Martinália foi pelo samba-canção em ''Pé do Meu Samba'' (2002), confluiu o samba e as praias do Rio com o partido alto da Bahia em ''Menino do Rio'', de 2006, e, após registrar o repertório no DVD ''Em Berlim Ao Vivo'', a filha de Martinho da Vila dará nova prova de que não quer se prender a rótulos. Martinália quer mesmo é experimentar o samba, e atesta que não é ortodoxa para ''essa coisa de raízes''.
Prometido para o segundo semestre deste ano, Martinália deve lançar novo disco, focado agora no samba com charme, um funk com referência a Carlos Dafé, Tim Maia, Steve Wonder. ''É um samba para dançar junto, sem ser gafieira. É um samba 'djavaneado''', conta ela. Mas antes de entrar de vez no estúdio, a cantora está em São Paulo para uma curta temporada de três shows no Tom Jazz, desde ontem.

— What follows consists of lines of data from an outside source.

(** Appending to the audit log: the record is added after the existing
    log exactly when the result stays within the 512-byte quota and there is a
    slot for it, no other file is touched, and otherwise the call reports
    ENOSPC and nothing at all changes.  A log within its quota stays within. *)
Theorem audit_append_exact fs id d :
  ramfs_wf fs → 0 ≤ id < 100000000 → bytes_ok d → 0 < zlen d < 2147483648 →
  let log := log_path id in
  let old := default [] (fs_get fs log) in
  ∃ rc fs', audit_write (Some id) d (zlen d) fs = Ret (rc, fs')
    ∧ ramfs_wf fs' ∧ (∀ q, q ≠ log → fs_get fs' q = fs_get fs q)
    ∧ ((rc = 0 ∧ fs_get fs' log = Some (old ++ d) ∧ zlen (old ++ d) ≤ AUDIT_QUOTA_BYTES)
       ∨ (rc = ENOSPC ∧ fs' = fs)).
Proof.
  intros Hw Hid Hd Hl log old.
  destruct (audit_write_spec fs id d Hw Hid Hd Hl) as (rc & fs' & E & Hw' & Ho & H).
  exists rc, fs'. split_and!; try done. fold log in H. fold old in H.
  destruct H as [(-> & Hg & Hq)|(-> & -> & _)]; [left|by right].
  split_and!; try done. rewrite zlen_app. unfold old.
  destruct (fs_get fs log); unfold usage_of in Hq; simpl in *; unfold zlen in *; simpl; lia.
Qed.

Lemma audit_append_exact_witness :
  ∃ fs', audit_write (Some 1) (str "tool=3 rc=0") 11 zero_fs = Ret (0, fs')
    ∧ fs_get fs' (log_path 1) = Some (str "tool=3 rc=0").
Proof.
  destruct (audit_append_exact zero_fs 1 (str "tool=3 rc=0") zero_fs_wf)
    as (rc & fs' & E & _ & _ & H); [lia|solve_bytes|done|].
  destruct H as [(-> & H & _)|(-> & ->)].
  - rewrite zero_fs_get in H. exists fs'. by split.
  - exfalso. destruct (audit_write_spec zero_fs 1 (str "tool=3 rc=0") zero_fs_wf)
      as (rc & fs' & E' & _ & _ & H); [lia|solve_bytes|done|].
    change (zlen (str "tool=3 rc=0")) with 11 in *. rewrite E in E'. injection E' as <- <-.
    rewrite zero_fs_get in H. destruct H as [(? & _)|(_ & _ & [?|[F _]])]; try done.
Defined.

(** Audit logs are isolated: the path of an agent's log is accepted for
    that agent alone, and a probe of another agent's log gets EPERM with no
    effect. *)
Theorem audit_isolated a target fs :
  0 ≤ target < 100000000 →
  audit_path_ok (Some a) (log_path target) = (target =? a)
  ∧ audit_probe_cross_read (Some a) target fs = Ret (if target =? a then 0 else EPERM, fs).
Proof.
  intros Ht. split; [apply audit_path_ok_log; lia|].
  unfold audit_probe_cross_read. destruct (target =? a) eqn:E; [done|]. unfold bind.
  rewrite audit_path_small by lia. cbn [orundef ret]. rewrite audit_path_ok_log by lia. by rewrite E.
Qed.

Lemma audit_isolated_witness : audit_probe_cross_read (Some 2) 3 zero_fs = Ret (EPERM, zero_fs).
Proof. apply (audit_isolated 2 3 zero_fs). lia. Defined.

(** Probing with an agent number of nine digits or more (the number comes
    from the caller of the tool) writes past the eight-entry digit array. *)
Theorem audit_probe_overflow a target fs :
  100000000 ≤ target → target ≠ a → audit_probe_cross_read (Some a) target fs = Undef.
Proof.
  intros Ht Hne. unfold audit_probe_cross_read. test_false (target =? a). unfold bind.
  unfold audit_path_for. by rewrite agent_path_large.
Qed.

As apresentações serão encerramento da turnê que misturou canções de ''Menino do Rio'' e ''Em Berlim Ao Vivo'', e que confirmou o talento dessa menina. Em ambos, ela contou com a direção de Maria Bethânia e a parceria deu certo. É, por isso, que a filha de Martinho registrará o próximo disco pelo selo Quitanda, que é de Bethânia. ''É um lugar que eu gosto, estou com saudade e fico à vontade'', analisa.
Com a carreira respaldada pelo pai, Bethânia, Caetano Veloso e outros, Martinália arriscará agora pelo samba funkeado, dos bailes antigos, sem medo algum.